# Hello



## Tiara (Dec 1, 2008)

Hi! I am brand new at keeping mantids. I just got my first one from a reptile show in NY. It is a Hierodula patellifera. I do not know if it is a girl or a boy. Any help with figureing that out would be helpful. I did read that males have 8 pieces on thier butt and females have 6. I counted the top and it looks like more than 6 but the bottom looks like there is 6. So where do you look at to count?? Also any help on how to take care of it would be helpful too. I was told to mist it lightly twice a day and feed it a cricket a day. My boyfriend raises dubia roaches for all the other pets and it seemed to enjoy snacking on them. Also how do I tell how old it is? How long do they live?

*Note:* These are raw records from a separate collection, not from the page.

(* ===== verification/BoardInit.v ===== *)
(** * The second part of the start ([lib_mips/board.c])

    [board_init_r] runs from its final place in RAM: the pointers of the
    command table are moved, the flash is set up, the heap begins, the
    environment and the devices move into it, the variables of the environment
    are read, the console and the network devices are chosen.  The allocator is
    the interface of [Lists]; [heap_start] is its state for an empty arena. *)

From S2P Require Import Prelude.
From S2P Require Import CString.
From S2P Require Import Vsprintf.
From S2P Require Import NetAddr.
From S2P Require Import Crc.
From S2P Require Import Env.
From S2P Require Import Eth.
From S2P Require Import Spi.
From S2P Require Import Soc.
From S2P Require Import Start.
From S2P Require Import Lists.
From S2P Require Import Devices.

Definition GD_FLG_RELOC : Z := 0x00001.
Definition bi_flashstart : Z := 32.
Definition bi_flashsize : Z := 36.
Definition bi_flashoffset : Z := 40.
Definition sizeof_BootFile : Z := 128.

(** The words of the global data behind the pointer [id]. *)
Definition load_gd (m : mem) (id : Z) : option (gd_t * Z * Z) :=
  bd ← ld32 m id;
  flags ← ld32 m (id + 4);
  baud ← ld32 m (id + 8);
  cons ← ld32 m (id + 12);
  ram ← ld32 m (id + 16);
  off ← ld32 m (id + 20);
  addr ← ld32 m (id + 24);
  valid ← ld32 m (id + 28);
  jt ← ld32 m (id + 32);
  Some (Gd bd flags baud cons ram off jt, addr, valid).
(** The maximum the code computes. *)
Lemma max_key (keys : list (Z * Z)) (strs : list (list Z)) (mx0 : nat) :
  Forall2 (λ k t, k.2 = Z.of_nat (length t)) keys strs →
  foldl (λ mx k, if mx >? k.2 then mx else k.2) (mx0 : Z) keys = Nat.max mx0 (longest strs).
Proof.
  intros Hk. revert mx0. induction Hk as [|k t keys strs Hl Hk IH]; intros mx0; cbn [foldl].
  - cbn. lia.
  - change (longest (t :: strs)) with (Nat.max (length t) (longest strs)).
    rewrite Hl, Nat.max_assoc, <- IH. f_equal. rewrite Z.gtb_ltb.
    destruct (Z.ltb_spec (length t) mx0); lia.
Qed.

Section claims.
Context {W : Type} `{Timed W}.
Context (pl : main_places).
Implicit Types (s : shell W) (m : mem).
Lemma mask_bound n k : 0 ≤ n → 0 ≤ k < 5 →
  0 ≤ Z.land n (u32 (Z.shiftl 1 k - 1)) < 2 ^ k.
Proof.
  intros Hn Hk. rewrite Z.shiftl_1_l.
  assert (H16 : 0 < 2 ^ k ≤ 2 ^ 4) by (split; [apply Z.pow_pos_nonneg; lia|apply Z.pow_le_mono_r; lia]).
  change (2 ^ 4) with 16 in H16. rewrite u32_small by lia.
  replace (2 ^ k - 1) with (Z.ones k) by (rewrite Z.ones_equiv; lia).
  rewrite Z.land_ones by lia. apply Z.mod_pos_bound. lia.
Qed.

(** The place of the probabilities of a literal. *)
Lemma literal_index n prev :
  0 ≤ n → is_byte prev →
  let prob := Literal + LZMA_LIT_SIZE *
    (Z.shiftl (Z.land n (u32 (Z.shiftl 1 (lp ps) - 1))) (lc ps) + Z.shiftr prev (8 - lc ps)) in
  0 ≤ prob ∧ prob + LZMA_LIT_SIZE ≤ N.
Proof using HN Hlc Hlp Hsize.
  intros Hn Hp prob. unfold is_byte in Hp. unfold prob. change Literal with 1846.
  unfold LZMA_LIT_SIZE, LZMA_BASE_SIZE in *. pose proof (mask_bound n (lp ps) Hn Hlp) as Hm.
  set (a := Z.land n (u32 (Z.shiftl 1 (lp ps) - 1))) in *.
  rewrite HN, !Z.shiftl_mul_pow2, Z.shiftr_div_pow2 by lia. rewrite Z.pow_add_r by lia.
  assert (Hc : 0 < 2 ^ lc ps) by (apply Z.pow_pos_nonneg; lia).
  assert (Hq : 0 ≤ prev / 2 ^ (8 - lc ps) < 2 ^ lc ps).
  { assert (0 < 2 ^ (8 - lc ps)) by (apply Z.pow_pos_nonneg; lia). split; [apply Z.div_pos; lia|].
    apply Z.div_lt_upper_bound; [lia|]. rewrite <- Z.pow_add_r by lia.
    replace (8 - lc ps + lc ps) with 8 by lia. change (2 ^ 8) with 256. lia. }
  split; nia.
Qed.

Lemma decode_literal_safe s :
  lz_ok s → nowPos s < outSize →
  safe (λ s', lz_ok s' ∧ nowPos s' = nowPos s + 1)
    (decode_literal BufferLim (lc ps) (lp ps) outStream s).
Proof using Hin Hout Hsize HN Hlc Hlp.
  intros ([] & Hrep0 & Hstart) Hlt. unfold decode_literal.
  destruct (literal_index (nowPos s) (previousByte s)) as [Hp1 Hp2]; [lia|done|].
  set (prob := Literal + _) in *.
  apply (safe_bind (λ '(sym, d), 1 ≤ sym < 0x200 ∧ dec_ok (memory (rd s)) d)).
  { rewrite Z.geb_leb. destruct (Z.leb_spec kNumLitStates (lz_state s)) as [Hst|Hst].
    - assert (nowPos s ≠ 0) by (intros E; specialize (Hstart E); lia). unfold rep_ok in *.
      rewrite u32_small by lia.
      destruct (lz_done0 (nowPos s - rep0 s)) as (c & Hc & _); [lia|]. rewrite (ld_bind _ _ _ _ Hc).
      by apply literal_matched_safe.
    - apply safe_ok. split; [lia|done]. }
  intros [sym d1] [Hsym Hd1]. eapply safe_bind; [by apply literal_rest_safe|]. intros [sym2 d2] Hd2.
  assert (Em : memory d2 = memory (rd s)) by apply Hd2.
  destruct (store_byte d2 (nowPos s) (u8 sym2)) as (m & -> & Hd & Hdone);
    [by rewrite Em|lia|apply u8_range|by rewrite Em|].
  rewrite some_bind. apply safe_ok. split; [|done]. unfold kNumStates in *.
  split; [|split; cbn [nowPos rep0]; [eapply rep_ok_mono; [exact Hrep0|lia]|lia]].
  split; cbn [rd nowPos previousByte lz_state rep0 rep1 rep2 rep3]; try done; try lia.
  all: try (eapply rep_ok_mono; [done|lia]).
  - apply u8_range.
  - unfold kNumStates. destruct (Z.ltb_spec (lz_state s) 4); [lia|].
    destruct (Z.ltb_spec (lz_state s) 10); lia.
Qed.

(** What a round leaves: the next round, or the end. *)
Definition round_end s (c : ctl lzma lzma) : Prop :=
  match c with
  | Next s' => lz_ok s' ∧ nowPos s < nowPos s'
  | Done s' => dec_ok (memory (rd s')) (rd s') ∧ 0 ≤ nowPos s' ≤ outSize
  end.

Lemma mid_rd s d : lz_mid s → dec_ok (memory (rd s)) d → lz_mid (set_rd d s).
Proof.
  intros [] Hd. assert (E : memory d = memory (rd s)) by apply Hd.
  split; cbn [rd set_rd nowPos previousByte lz_state rep0 rep1 rep2 rep3]; try done; by rewrite E.
Qed.

Lemma match_distance_safe s len :
  lz_mid s → 0 ≤ len →
  safe (λ '(s', finished), nowPos s' = nowPos s ∧ dec_ok (memory (rd s')) (rd s') ∧
    (finished = false → lz_mid s')) (match_distance BufferLim s len).
Proof using Hin HN Hlc Hlp.
  intros Hs Hlen. unfold match_distance.
  destruct (Z.ltb_spec (lz_state s) 4) as [Hst|Hst]; [|apply safe_ok; split; [done|split; [apply Hs|done]]].
  eapply safe_bind; [apply decode_distance_safe; [apply Hs|done]|]. intros [r d] Hd.
  pose proof (mid_rd s d Hs Hd) as Hm. apply safe_ok. split; [done|]. split; [apply Hm|].
  intros Hr%Z.eqb_neq. destruct Hm.
  split; cbn [rd set_rd nowPos previousByte lz_state rep0 rep1 rep2 rep3] in *; try done.
  - unfold kNumStates, kNumLitStates in *. lia.
  - pose proof (Z.mod_pos_bound (r + 1) 4294967296). unfold u32 in *. lia.
Qed.

Lemma finish_match_safe prob posState s :
  lz_mid s → nowPos s < outSize → 0 ≤ posState < 16 → 0 ≤ prob → prob + kNumLenProbs ≤ N →
  safe (round_end s) (finish_match BufferLim outStream outSize prob posState s).
Proof using Hin Hout Hsize HN Hlc Hlp.
  intros Hs Hlt Hps Hp HpN. unfold finish_match.
  eapply safe_bind; [apply decode_len_safe; [apply Hs|done..]|]. intros [len d] [Hlen Hd].
  pose proof (mid_rd s d Hs Hd) as Hm.
  eapply safe_bind; [apply match_distance_safe; [exact Hm|lia]|].
  intros [s2 finished] (Hn & Hd2 & Hmid). cbn [set_rd nowPos] in Hn.
  destruct finished; [apply safe_ok; split; [done|]; rewrite Hn; apply Hs|]. specialize (Hmid eq_refl).
  rewrite Z.gtb_ltb. destruct (Z.ltb_spec (nowPos s2) (rep0 s2)) as [Hfar|Hnear].
  { eexists. split; [reflexivity|]. split; [done|apply Hd2]. }
  unfold kMatchMinLen.
  destruct (copy_match_safe s2 (len + 2) Hmid) as (s3 & -> & Hs3 & Hn3); [lia|lia|].
  rewrite some_bind. apply safe_ok. split; [done|lia].
Qed.
(* ===== verification/Inflate.v ===== *)
(** * Unpacking an image ([lib_generic/LzmaWrapper.c])

    [lzma_inflate] around the decoder of [Lzma]: the header with the
    properties and the size, the checks and the call.  The array of
    probabilities, which the code allocates and frees, is the list that
    [malloc] answers for a number of bytes; the read position [rpos] is a
    static variable and passes from call to call. *)

From S2P Require Import Prelude.
From S2P Require Import CString.
From S2P Require Import Vsprintf.
From S2P Require Import Lzma.
From S2P Require Import LzmaSafe.

(** The memory, [rpos] and the answer. *)
Definition MyReadFileAndCheck (m : mem) (rpos src dest size : Z) : option (mem * Z * Z) :=
  if size =? 0 then Some (m, rpos, 0) else
  m ← memcpy m dest (src + rpos) size;
  Some (m, u32 (rpos + size), 1).

(** One round of the loop that reads the size; the end gives [waitEOS],
    [outSize] and [outSizeHigh]. *)
Definition size_round (source b : Z)
    : mem * Z * Z * Z * Z * Z → option (ctl (mem * Z * Z * Z * Z * Z) (mem * Z * option (Z * Z * Z))) :=
  λ '(m, rpos, i, waitEOS, outSize, outSizeHigh),
    if i <? 8 then
      '(m, rpos, r) ← MyReadFileAndCheck m rpos source b 1;
      if r =? 0 then Some (Done (m, rpos, None)) else
      v ← ld m b;
      let waitEOS := if negb (v =? 0xFF) then 0 else waitEOS in
      Some (Next (
        if i <? 4 then
          (m, rpos, i + 1, waitEOS, u32 (outSize + u32 (Z.shiftl v (i * 8))), outSizeHigh)
        else
          (m, rpos, i + 1, waitEOS, outSize, u32 (outSizeHigh + u32 (Z.shiftl v ((i - 4) * 8))))))
    else Some (Done (m, rpos, Some (waitEOS, outSize, outSizeHigh))).

Definition read_size (m : mem) (rpos source b : Z) : option (mem * Z * option (Z * Z * Z)) :=
  while (size_round source b) (m, rpos, 0, 1, 0, 0).

Section inflate.
Context (malloc : Z → option (list Z)).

I am now fascinated with this little alien!! I want to make it have the most enjoyable life possible!!. Thank You very much.


----------



## hibiscusmile (Dec 1, 2008)

:lol: Hi Tiara, welcome to the forum from OHIO!

Count from the bottom, a pic would be most helpful, and it is hard to tell how old it is. They can have flies and worms along with the crickets and roaches!


----------



## shorty (Dec 1, 2008)

Hi and welcome to the forum and the hobby! If you can upload a pic of the underside of it's abdomen we can sex it for you. Also, if you use a substrate on the bottom of it's enclosure you won't need to mist it so much. You don't want to create stagnant humidity in there or he/she will have week growth. A substrate could be sphagnum moss, a piece of paper-towel, humidity foam, or coconut fiber; anything to keep in the moisture. I personally use sphagnum moss and mist once every other day. Overall, it seems you're doing a good job so far. One thing you should be aware of, though, is that pet store crickets have a history of making mantids sick because of poor care of them. What you do with them is get a container, line the bottom with oatmeal, place a dish with a piece of humidity foam in water, or some rocks in water, and feed them romaine lettuce, other leafy greens, or go to mantisplace.com and order the cricket chop. That's what I feed them. Remember, your mantids are what they eat! The dubia roaches are great to feed them also. As far as age goes, it will be hard to determine the exact age unless it has full wings, in which case it would be an adult and would have already completed it's final molt. Post a pic and we might be able to give an estimate of it's age. Keep in mind, they have to shed their skin and this is a fragile time in their lives. So, make sure they have enough room and do not disturb them during this process or up to a day after. Enjoy the new hobby!


----------



## Tiara (Dec 1, 2008)

Hey guys! Thankyou for your prompt responses! I feel so welcome! I cant wait to get to know all you guys! I attached some pictures. They arent very good but hopefully it will help. I have to learn how to use all the setting on that thing!! I hope it is a girl! How long do they live? I havent been able to find out much info on this particular species. I have (hopefully) her on coconut fiber with a couple sticks and a fake plant. She seems to like it. She has been hanging upsidedown all day long! How often should she eat? She will be eating baby dubias. Should I put a water bowl? Am I missing any thing? Please feel free to tell me if I am doing some thing wrong. I AM new at this. LOL  Thanks again


----------



## Katnapper (Dec 1, 2008)

Hi Tiara and welcome to the forum! Glad to have you here.  Check out the "sticky" threads in each section for some basic care and guidelines to go by in raising your mantis. And browse through or search the forums past threads for lots of helpful information too! Good luck with your little one. I can't really tell from the pics which sex it is for certain... but it looks like a little boy to me.


----------



## Rick (Dec 2, 2008)

Welcome. The link below will help:

http://mantidforum.net/forums/index.php?showtopic=7110


----------



## shorty (Dec 3, 2008)

It's hard to tell for certain, but I also think that it's a little boy not to far from the age of my Hierodula membranacea nymphs. I have eight of them. Also have about six thousand T. sinensis nymphs on the way if anyone wants any.


----------



## Katnapper (Dec 3, 2008)

shorty said:


> *about six thousand T. sinensis nymphs *on the way if anyone wants any.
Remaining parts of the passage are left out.